> **Description of the task**: Would you copy all lines in the data that contain the word "exact"?
+---+
(** C10. [jiggle_randomness] raises [KeyError] and leaves the mapping as
    it was when the mapping lacks [temperature], and when it has
    [temperature] but neither [frequency_penalty] nor
    [repetition_penalty]; a [KeyError] arises in no other case; it
    returns only for a mapping with [temperature] and one of the two
    keys, and it does return for such a mapping when the two entries are
    floats. *)
Theorem jiggle_randomness_partial offset u1 u2 (d : gmap string pval) :
  (d !! "temperature" = None ->
     jiggle_randomness offset u1 u2 d = (d, Raise (KeyError "temperature"))) /\
  (is_Some (d !! "temperature") ->
   d !! "frequency_penalty" = None -> d !! "repetition_penalty" = None ->
     jiggle_randomness offset u1 u2 d = (d, Raise (KeyError "repetition_penalty"))) /\
  (forall d' k, jiggle_randomness offset u1 u2 d = (d', Raise (KeyError k)) ->
     d' = d /\
     (d !! "temperature" = None \/
      (d !! "frequency_penalty" = None /\ d !! "repetition_penalty" = None))) /\
  (forall d', jiggle_randomness offset u1 u2 d = (d', Ok tt) ->
     is_Some (d !! "temperature") /\
     (is_Some (d !! "frequency_penalty") \/ is_Some (d !! "repetition_penalty"))) /\
  (forall t p, d !! "temperature" = Some (PFloat t) ->
     d !! rep_pen_key_of d = Some (PFloat p) ->
     exists d', jiggle_randomness offset u1 u2 d = (d', Ok tt)).
Proof.
  split; [apply jiggle_randomness_no_temperature|]. split.
  { intros Ht Hf Hr.
    rewrite jiggle_randomness_no_penalty;
      [|exact Ht|apply rep_pen_key_of_lookup; tauto].
    unfold rep_pen_key_of, dict_in.
    rewrite bool_decide_eq_false_2; [reflexivity|].
    intros [? ?]; congruence. }
  assert (forall d' o, jiggle_randomness offset u1 u2 d = (d', o) ->
            match o with
            | Raise (KeyError _) =>
                d' = d /\
                (d !! "temperature" = None \/
                 (d !! "frequency_penalty" = None /\ d !! "repetition_penalty" = None))
            | Raise _ => True
            | Ok _ =>
                is_Some (d !! "temperature") /\
                (is_Some (d !! "frequency_penalty") \/
                 is_Some (d !! "repetition_penalty"))
            end) as Hall.
  { intros d' o Hrun.
    destruct (d !! "temperature") as [temp|] eqn:Ht.
    2:{ rewrite jiggle_randomness_no_temperature in Hrun by exact Ht.
        injection Hrun as <- <-. tauto. }
    destruct (d !! rep_pen_key_of d) as [rep_pen|] eqn:Hr.
    2:{ rewrite jiggle_randomness_no_penalty in Hrun by eauto.
        injection Hrun as <- <-. apply rep_pen_key_of_lookup in Hr. tauto. }
    rewrite (jiggle_randomness_run _ _ _ _ temp rep_pen Ht Hr) in Hrun.
    assert (is_Some (d !! "frequency_penalty") \/
            is_Some (d !! "repetition_penalty")) as Hkeys.
    { revert Hr. unfold rep_pen_key_of, dict_in. case_bool_decide; eauto. }
    destruct temp, rep_pen; cbn in Hrun;
      repeat match type of Hrun with
             | context [of_int ?z] => destruct (of_int z); cbn in Hrun
             end;
      injection Hrun as <- <-; eauto. }
  split; [|split].
  - intros d' k Hrun. apply (Hall d' (Raise (KeyError k)) Hrun).
  - intros d' Hrun. apply (Hall d' (Ok tt) Hrun).
  - intros t p Ht Hr.
    rewrite (jiggle_randomness_run _ _ _ _ _ _ Ht Hr). cbn. eauto.
Qed.
(** X25. As long as [feedback_learning_rate] lies between 0 and 1, at the
    first start and at every restart, the two rates of the metrics stay
    between 0 and 1 through every sequence of selections, refreshes,
    feedback, history resets, changes of the collection and restarts, and
    [total_selections] is at least 0 and at most the number of calls made. *)
Theorem X25_metrics_stay_in_range m clock cfg (d : Database) (ops : list engine_op) :
  0 <= feedback_learning_rate cfg ∧ feedback_learning_rate cfg <= 1 →
  Forall (fun o => match o with
                   | ProcessRestarts _ cfg' =>
                       0 <= feedback_learning_rate cfg' ∧ feedback_learning_rate cfg' <= 1
                   | _ => True
                   end) ops →
  let st := engine_run m (Engine.init m clock cfg d) ops in
  (0 <= cache_hit_rate (metrics st) ∧ cache_hit_rate (metrics st) <= 1)
  ∧ (0 <= user_satisfaction_score (metrics st) ∧ user_satisfaction_score (metrics st) <= 1)
  ∧ (0 ≤ total_selections (metrics st) ≤ Z.of_nat (length ops))%Z.
Proof.
  intros Hcfg Hops st.
  set (ok := fun (k : Z) st =>
    (0 <= feedback_learning_rate (config st) ∧ feedback_learning_rate (config st) <= 1)
    ∧ (0 <= cache_hit_rate (metrics st) ∧ cache_hit_rate (metrics st) <= 1)
    ∧ (0 <= user_satisfaction_score (metrics st) ∧ user_satisfaction_score (metrics st) <= 1)
    ∧ (0 ≤ total_selections (metrics st) ≤ k)%Z).
  assert (∀ clock' cfg' d', 
            0 <= feedback_learning_rate cfg' ∧ feedback_learning_rate cfg' <= 1 →
            ok 0%Z (Engine.init m clock' cfg' d')) as Hinit.
  { intros clock' cfg' d' Hcfg'. unfold ok, Engine.init.
    destruct (refresh_metrics_config m clock'
                (_load_selection_history clock'
                   (mkRandomAlgorithm cfg' (History.init (max_history_size cfg'))
                      (mkSelectionMetrics 0 0 0) (now clock') d'))) as [-> ->].
    cbn. split_and!; try done; try apply Hcfg'. }
  assert (∀ o k st0, ok k st0 →
            match o with
            | ProcessRestarts _ cfg' =>
                0 <= feedback_learning_rate cfg' ∧ feedback_learning_rate cfg' <= 1
            | _ => True
            end →
            ok (k + 1)%Z (engine_step m st0 o)) as Hstep.
  { intros o k st0 (Hc & Hh & Hu & Ht) Ho.
    destruct o as [clock' rnd session_id|clock'|album_id feedback session_id| |new_albums|clock' cfg'];
      cbn [engine_step].
    - destruct (select_metrics_config m clock' rnd session_id st0)
        as [Hcfg' [Hmet'|[success Hmet']]]; unfold ok; rewrite Hcfg', Hmet'.
      + split; [done|]. split; [done|]. split; [done|lia].
      + cbn. split; [done|]. split; [|split; [done|lia]].
        destruct success.
        * apply (convex_in_unit (1 # 10) 1 (cache_hit_rate (metrics st0))); try done;
            apply Hh.
        * apply (convex_in_unit (1 # 10) 0 (cache_hit_rate (metrics st0))); try done;
            apply Hh.
    - unfold trigger_cache_refresh, ok.
      destruct (refresh_metrics_config m clock' st0) as [-> ->].
      split; [done|]. split; [done|]. split; [done|lia].
    - unfold record_user_feedback, ok. case_decide; cbn.
      + split; [done|]. split; [done|]. split; [done|lia].
      + split; [done|]. split; [done|]. split; [|lia].
        case_decide.
        * apply convex_in_unit; try done; try apply Hc; apply Hu.
        * apply convex_in_unit; try done; try apply Hc; apply Hu.
    - unfold clear_history, ok. cbn. split; [done|]. split; [done|]. split; [done|lia].
    - unfold ok. cbn. split; [done|]. split; [done|]. split; [done|lia].
    - destruct (Hinit clock' cfg' (db st0) Ho) as (? & ? & ? & ?).
      unfold ok. split; [done|]. split; [done|]. split; [done|lia]. }
  assert (∀ k st0, ok k st0 → ok (k + Z.of_nat (length ops))%Z (engine_run m st0 ops))
    as Hrun.
  { clear Hcfg st. induction ops as [|o ops IH]; intros k st0 Hok.
    - cbn. by rewrite Z.add_0_r.
    - apply Forall_cons in Hops as [Ho Hops]. cbn [engine_run foldl length].
      replace (k + Z.of_nat (S (length ops)))%Z with ((k + 1) + Z.of_nat (length ops))%Z
        by lia.
      apply (IH Hops). by apply Hstep. }
  destruct (Hrun 0%Z (Engine.init m clock cfg d) (Hinit clock cfg d Hcfg))
    as (_ & Hh & Hu & Ht).
  done.
Qed.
+---+
> **Exercise response**:
      [|exact Ht|apply rep_pen_key_of_lookup; tauto].
    2:{ rewrite jiggle_randomness_no_temperature in Hrun by exact Ht.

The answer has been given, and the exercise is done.